As a physician, I completely agree that this is a major issue. Majority of payers do not cover any of these genetic testing. Most patients are unfortunately unwilling to pay cash for these tests. Due to the economic impact of the pandemic, many states are seeing significantly increased number of medicaid patients and patients with higher deductible plans, which makes it even less likely that these genetic tests will get covered. The major argument from payers is that these genetic tests do not change outcome for the most part.

CEO Ming has a great track record of success but he is in his 60’s, which could be a slight concern to some.

4 Likes

Athena Diagnostics has the same issues. Payor do cover these tests, but the process is very arduous and the benefit is paltry. These tests are typically $400-$1200+++ and they are not listed in typical test schedules. For this reason, the only path to approval requires numerous forms, delays and approvals.

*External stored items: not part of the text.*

Lemma gdt_init_logged a (c : console D) : Console.wf c ->
  exists c', gdt_init spins a c = Ok (gdt (tss_addr a), c') /\ logged (rendering (gdt_pieces (gdt_addr a))) c c'.
Proof.
  intros Hw. destruct (print_logged stdout (nul (chars "gdt: initialized at 0x%p" ++ newline)) [AWord (gdt_addr a)] (gdt_pieces (gdt_addr a)) c)
    as (c' & He & Hl); [apply at_fits; [repeat constructor; done|done]|reflexivity|reflexivity|done|by left|].
  exists c'. split; [|exact Hl]. unfold gdt_init, printf. by rewrite (io_bind_step _ _ _ _ _ He).
Qed.

(** Programs that leave the serial line alone. *)
Lemma keeps_uart_out u p v : p < COM1 \/ COM1 + 8 <= p -> keeps (fun d => uart_of (D := D) d = u) (outb p v).
Proof. apply (keeps_outb _ (fun p => p < COM1 \/ COM1 + 8 <= p)). intros q w d Hq Hd. by rewrite uart_out. Qed.
Lemma keeps_uart_in u p : p < COM1 \/ COM1 + 8 <= p -> keeps (fun d => uart_of (D := D) d = u) (inb p).
Proof. apply (keeps_inb _ (fun p => p < COM1 \/ COM1 + 8 <= p)). intros q d Hq Hd. by rewrite uart_in. Qed.

Ltac other_port := first [left; by vm_compute|right; by vm_compute].
Ltac uart_kept := repeat (apply keeps_bind; [first [apply keeps_uart_out; other_port|apply keeps_uart_in; other_port]|intros ?]);
  first [apply keeps_uart_out; other_port|apply keeps_uart_in; other_port|apply keeps_ret|idtac].

Lemma unmask_keeps_uart u code : keeps (fun d => uart_of (D := D) d = u) (unmask_irq code).
Proof.
  unfold unmask_irq, irq_port. case_if; uart_kept.
Qed.

Lemma remap_keeps_uart u : keeps (fun d => uart_of (D := D) d = u) remap_interrupts.
Proof. unfold remap_interrupts, wait. uart_kept. Qed.

Lemma cmos_keeps_uart u : keeps (fun d => uart_of (D := D) d = u) cmos_init.
Proof. unfold cmos_init, TypedPorts.outb, TypedPorts.inb. uart_kept. apply keeps_bind; [apply unmask_keeps_uart|]. intros _. apply keeps_ret. Qed.

Lemma pit_keeps_uart u : keeps (fun d => uart_of (D := D) d = u) init_pit.
Proof. unfold init_pit. uart_kept. Qed.

(** A step on the devices other than the serial line. *)
Lemma dev_step {A} (m : io D A) c (a : A) d : Console.wf c -> m (con_dev c) = Ok (a, d) ->
  (forall u, keeps (fun d => uart_of d = u) m) ->
  exists c', on_dev m c = Ok (a, c') /\ Console.wf c' /\ con_dev c' = d /\ vga_initialized c' = vga_initialized c /\
    con_screen c' = con_screen c /\ line_of c' = line_of c.
Proof.
  intros Hw He Hk. exists (Console (con_screen c) (vga_initialized c) (printf_buffer c) d).
  assert (uart_of d = uart_of (con_dev c)) as Hd by (by eapply (Hk _ (con_dev c))).
  split; [unfold on_dev; by rewrite He|]. split; [split; [apply Hw..|]; cbn [con_dev]; rewrite Hd; apply Hw|].
  split; [done|]. split; [done|]. split; [done|]. unfold line_of. cbn [con_dev]. by rewrite Hd.
Qed.

(** *** The memory map *)

Lemma transform_length {X} (f : X -> X * bool) l : length (transform f l) = length l.
Proof. induction l as [|y l IH]; [done|]. simpl. destruct (f y) as [? []]; simpl; lia. Qed.

Lemma early_init_count boot_map n mm : 0 <= n -> Memory.early_init boot_map n = Ok mm ->
  g_num_of_memory_map_entries mm = n /\ n <= zlen (g_memory_map mm).
Proof.
  intros Hn He. assert (0 <= n < MAX_MEMORY_MAP_ENTRIES /\ (Z.to_nat n <= length boot_map)%nat) as [Hn' Hl].
  { unfold Memory.early_init in He. apply bind_Ok in He as (u & Ha & He). apply assert_Ok in Ha. bool_to_prop.
    destruct (_ <=? length boot_map)%nat eqn:E; [|done]. apply Nat.leb_le in E. lia. }
  destruct (early_init_sorts boot_map n Hn' Hl) as (sorted & Hperm & _ & E). rewrite E in He. injection He as <-.
  assert (n = zlen sorted) as Hs.
  { apply Permutation_length in Hperm. unfold zlen. rewrite Hperm, length_take_le by done. lia. }
  rewrite (mark_unusable_app _ _ _ _ _ Hs). rewrite mark_unusable_app by (unfold zlen in *; by rewrite transform_length).
  split; [done|]. cbn [g_memory_map]. rewrite zlen_app. unfold zlen in *. rewrite !transform_length. lia.
Qed.

Definition map_log (mm : memory_state) : list Z :=
  entry_texts (take (Z.to_nat (g_num_of_memory_map_entries mm)) (g_memory_map mm)) 0.

Lemma memory_early_init_logged boot_map n mm (c : console D) : 0 <= n -> Memory.early_init boot_map n = Ok mm ->
  Console.wf c -> vga_initialized c = false ->
  exists c', memory_early_init spins boot_map n c = Ok (mm, c') /\ logged (map_log mm) c c'.
Proof.
  intros Hn He Hw Hv. destruct (early_init_count _ _ _ Hn He) as [E1 E2].
  destruct (dump_memory_map_prints spins enough mm c Hw ltac:(lia)) as (c' & Hd & Hw' & Hl).
  exists c'. split; [unfold memory_early_init; by rewrite He, lift_Ok, (io_bind_step _ _ _ _ _ Hd)|].
  split; [done| |].
  - destruct (dump_no_screen spins (con_screen c) mm c tt c' (conj Hv eq_refl) Hd) as [Hv' Hs'].
    split; [congruence|]. split; [exact Hl|]. by rewrite Hv.
  - eapply kept_chips; [|exact Hd]. intros d0. apply dump_keeps; [apply same_chips_out|apply same_chips_in].
Qed.

Lemma low_memory_init_logged start end_ low (c : console D) : LowMemory.init start end_ = Ok low -> Console.wf c -> vga_initialized c = false ->
  exists c', low_memory_init spins start end_ c = Ok (low, c') /\ logged (rendering (low_pieces start end_)) c c'.
Proof.
  intros He Hw Hv.
  destruct (print_logged stderr (nul (chars "Low memory allocator init : %lx bytes at 0x%p - 0x%p" ++ newline))
    [AWord (u64 (end_ - start)); AWord start; AWord end_] (low_pieces start end_) c) as (c' & E & L);
    [apply low_fits|reflexivity|reflexivity|done|by right|].
  exists c'. split; [|exact L]. unfold low_memory_init, fprintf. by rewrite He, lift_Ok, (io_bind_step _ _ _ _ _ E).
Qed.

Lemma dump_list_logged v l (c : console D) : list_of v l -> Console.wf c -> vga_initialized c = false ->
  exists c', dump_free_list spins v c = Ok (tt, c') /\ logged (nodes_text l) c c'.
Proof.
  intros Hl Hw Hv. destruct (dump_list_spec spins enough v l c Hw Hl) as (c' & Hd & Hw' & Hlog).
  exists c'. split; [exact Hd|]. split; [done| |].
  - destruct (dump_list_kept spins _ v (vfprintf_no_screen spins (con_screen c)) c tt c' (conj Hv eq_refl) Hd) as [Hv' Hs'].
    split; [congruence|]. split; [exact Hlog|]. by rewrite Hv.
  - eapply kept_chips; [|exact Hd]. intros d0. apply dump_list_kept. apply keeps_chips_printf.
Qed.

(** The free list [vma::init] leaves, which the dump shows. *)
Definition first_free_list (pt : paging) (mm : memory_state) (page : list free_node) : list node :=
  match ('(pm, pt) ← Pma.early_init pt mm; Vma.init pm pt page) with
  | Ok (vm, _, _) => live vm
  | Fail _ => []
  end.

Definition memory_log (pt : paging) (mm : memory_state) (page : list free_node) : list Z :=
  (chars "vma: initialized" ++ newline) ++ nodes_text (first_free_list pt mm page).

Lemma memory_finish_logged pt mm page (c : console D) : zlen page = NODES_PER_PAGE -> Console.wf c -> vga_initialized c = false ->
  match memory_finish_init pt mm page with
  | Fail e => memory_finish spins pt mm page c = Fail e
  | Ok h => exists c', memory_finish spins pt mm page c = Ok (h, c') /\ logged (memory_log pt mm page) c c'
  end.
Proof.
  intros Hpage Hw Hv. unfold memory_finish, memory_finish_init, memory_log, first_free_list.
  destruct (Pma.early_init pt mm) as [[pm pt1]|e]; [|done]. rewrite lift_Ok, !bind_ok.
  destruct (Vma.init pm pt1 page) as [[[vm pm2] pt2]|e] eqn:Ev; [|done]. rewrite lift_Ok, bind_ok.
  destruct (puts_logged (chars "vma: initialized") c Hw) as (c1 & E1 & L1). rewrite (io_bind_step _ _ _ _ _ E1).
  assert (vga_initialized c1 = false) as V1 by (destruct L1 as [_ [? _] _]; congruence).
  assert (exists l, list_of vm l) as [l Hl].
  { unfold Vma.init in Ev. apply bind_Ok in Ev as ([p pm1] & _ & Ev). apply bind_Ok in Ev as ([ptr pt0] & _ & Ev).
    apply bind_Ok in Ev as (s & Hs & Ev). injection Ev as <- <- <-. by eapply init_list_ordered. }
  destruct (dump_list_logged vm l c1 Hl (log_wf _ _ _ L1) V1) as (c2 & E2 & L2). rewrite (io_bind_step _ _ _ _ _ E2).
  unfold io_lift. destruct (Alloc.init _) as [h|e]; [|done].
  exists c2. split; [done|]. rewrite (live_list_of _ _ Hl). by eapply logged_trans.
Qed.

(** ** The start and its log *)

(** What [kmain] prints up to its integrity check, given the sorted memory map and
    the page tables after the protection of the kernel's pages. *)
Definition boot_log (boot : boot_info) (i : image) (a : addresses) (mm : memory_state) (pt : paging) (crc : Z) : list Z :=
  (chars "serial: initialized" ++ newline) ++
  rendering (gdt_pieces (gdt_addr a)) ++
  rendering (idt_pieces (idt_addr a)) ++
  map_log mm ++
  rendering (low_pieces (bi_avail_low_mem_start boot) (bi_avail_low_mem_end boot)) ++
  protection_log pt (kernel_segments i) (kernel_stack_base boot) ++
  memory_log pt mm (garbage i) ++
  rendering (crc_pieces crc (kernel_image_size boot)).

(** The interrupt controllers after [idt::init] on the chips of [d]. *)
Definition remapped (d d' : D) : Prop :=
  idle d' /\ base (master d') = 0x20 /\ base (slave d') = 0x28 /\
  forall c, masked c d' = if irq_val c =? irq_val CASCADE then false else masked c d.

Lemma remapped_chips (d d1 d2 : D) : remapped d d1 -> same_chips d1 d2 -> remapped d d2.
Proof.
  intros ((H1 & H2 & H3 & H4) & Hb1 & Hb2 & Hm) (E1 & E2 & _). unfold remapped, idle. rewrite E1, E2.
  split; [done|]. split; [done|]. split; [done|]. intros c. rewrite <- Hm. by apply masked_chips.
Qed.

Lemma idt_init_logged a (c : console D) : Console.wf c -> idle (con_dev c) ->
  exists c', idt_init_at spins a c = Ok (idt (routine a), c') /\ Console.wf c' /\ shows true (rendering (idt_pieces (idt_addr a))) c c' /\
    remapped (con_dev c) (con_dev c').
Proof.
  intros Hw Hi. destruct (remap_interrupts_spec (con_dev c) Hi) as (d & Hd & Hrest).
  assert (idt_init (routine a) (con_dev c) = Ok (idt (routine a), d)) as Hi1 by (unfold idt_init; by rewrite (io_bind_step _ _ _ _ _ Hd)).
  destruct (dev_step (idt_init (routine a)) c _ d Hw Hi1) as (c1 & E1 & Hw1 & Hd1 & Hv1 & Hs1 & Hl1).
  { intros u. unfold idt_init. apply keeps_bind; [apply remap_keeps_uart|]. intros _. apply keeps_ret. }
  destruct (print_logged stdout (nul (chars "idt: initialized at 0x%p" ++ newline)) [AWord (idt_addr a)] (idt_pieces (idt_addr a)) c1)
    as (c2 & E2 & [Hw2 (V2 & L2 & S2) C2]); [apply at_fits; [repeat constructor; done|done]|reflexivity|reflexivity|done|by left|].
  exists c2. split; [unfold idt_init_at, printf; by rewrite (io_bind_step _ _ _ _ _ E1), (io_bind_step _ _ _ _ _ E2)|].
  split; [done|]. split.
  - unfold shows. rewrite <- Hv1, <- Hl1, <- Hs1. by split.
  - eapply remapped_chips; [|exact C2]. rewrite Hd1. exact Hrest.
Qed.

(** The console with the line and the tables ready. *)
Lemma tables_logged a (c : console D) : fresh_console c -> idle (con_dev c) ->
  exists c', (forall B (f : list Z -> list Z -> io (console D) B),
      (serial_init spins ≫= fun _ => gdt_init spins a ≫= fun g => idt_init_at spins a ≫= f g) c = f (gdt (tss_addr a)) (idt (routine a)) c') /\
    Console.wf c' /\ vga_initialized c' = false /\ remapped (con_dev c) (con_dev c') /\
    shows true ((chars "serial: initialized" ++ newline) ++ rendering (gdt_pieces (gdt_addr a)) ++ rendering (idt_pieces (idt_addr a))) c c'.
Proof.
  intros Hfresh Hi. assert (vga_initialized c = false) as Hv by apply Hfresh.
  destruct (serial_init_logged c Hfresh) as (c1 & E1 & L1). destruct (gdt_init_logged a c1 (log_wf _ _ _ L1)) as (c2 & E2 & L2).
  pose proof (logged_trans _ _ _ _ _ L1 L2) as [W2 S2 C2].
  destruct (idt_init_logged a c2 W2) as (c3 & E3 & W3 & S3 & R3).
  { destruct Hi as (H1 & H2 & H3 & H4), C2 as (M2 & S2' & _). unfold idle. by rewrite M2, S2'. }
  pose proof (shows_trans _ _ _ _ _ S2 S3) as S13. exists c3. split.
  { intros B f. by rewrite (io_bind_step _ _ _ _ _ E1), (io_bind_step _ _ _ _ _ E2), (io_bind_step _ _ _ _ _ E3). }
  split; [done|]. split; [destruct S13; congruence|]. rewrite <- app_assoc in S13. split; [|exact S13].
  destruct R3 as (A1 & A2 & A3 & A4), C2 as (M2 & N2 & _). split; [done|]. split; [done|]. split; [done|].
  intros k. rewrite A4. by rewrite (masked_chips k (con_dev c) (con_dev c2)).
Qed.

For the insurance staff who handle these “exceptions”, they have to go to the appendix of the appendices to guide patients through the process.

I researched this for my wife as we have had these types of non-standard tests several times in the last several years.

The insurance benefit? 4% of the total. This leaves the patient saddled with a big bill and a likelihood of long pay cycles and write-offs far in excess of more standard testing processes.

https://www.athenadiagnostics.com/

I bring all of this up because we do not know how long it will be until this type of testing becomes codified into the policies (they are not in the schedule). Until that happens, there will be no easy path to revenue for these tests, regardless of how effective they may be as a diagnostic tool. (and the Dr’s hands are tied).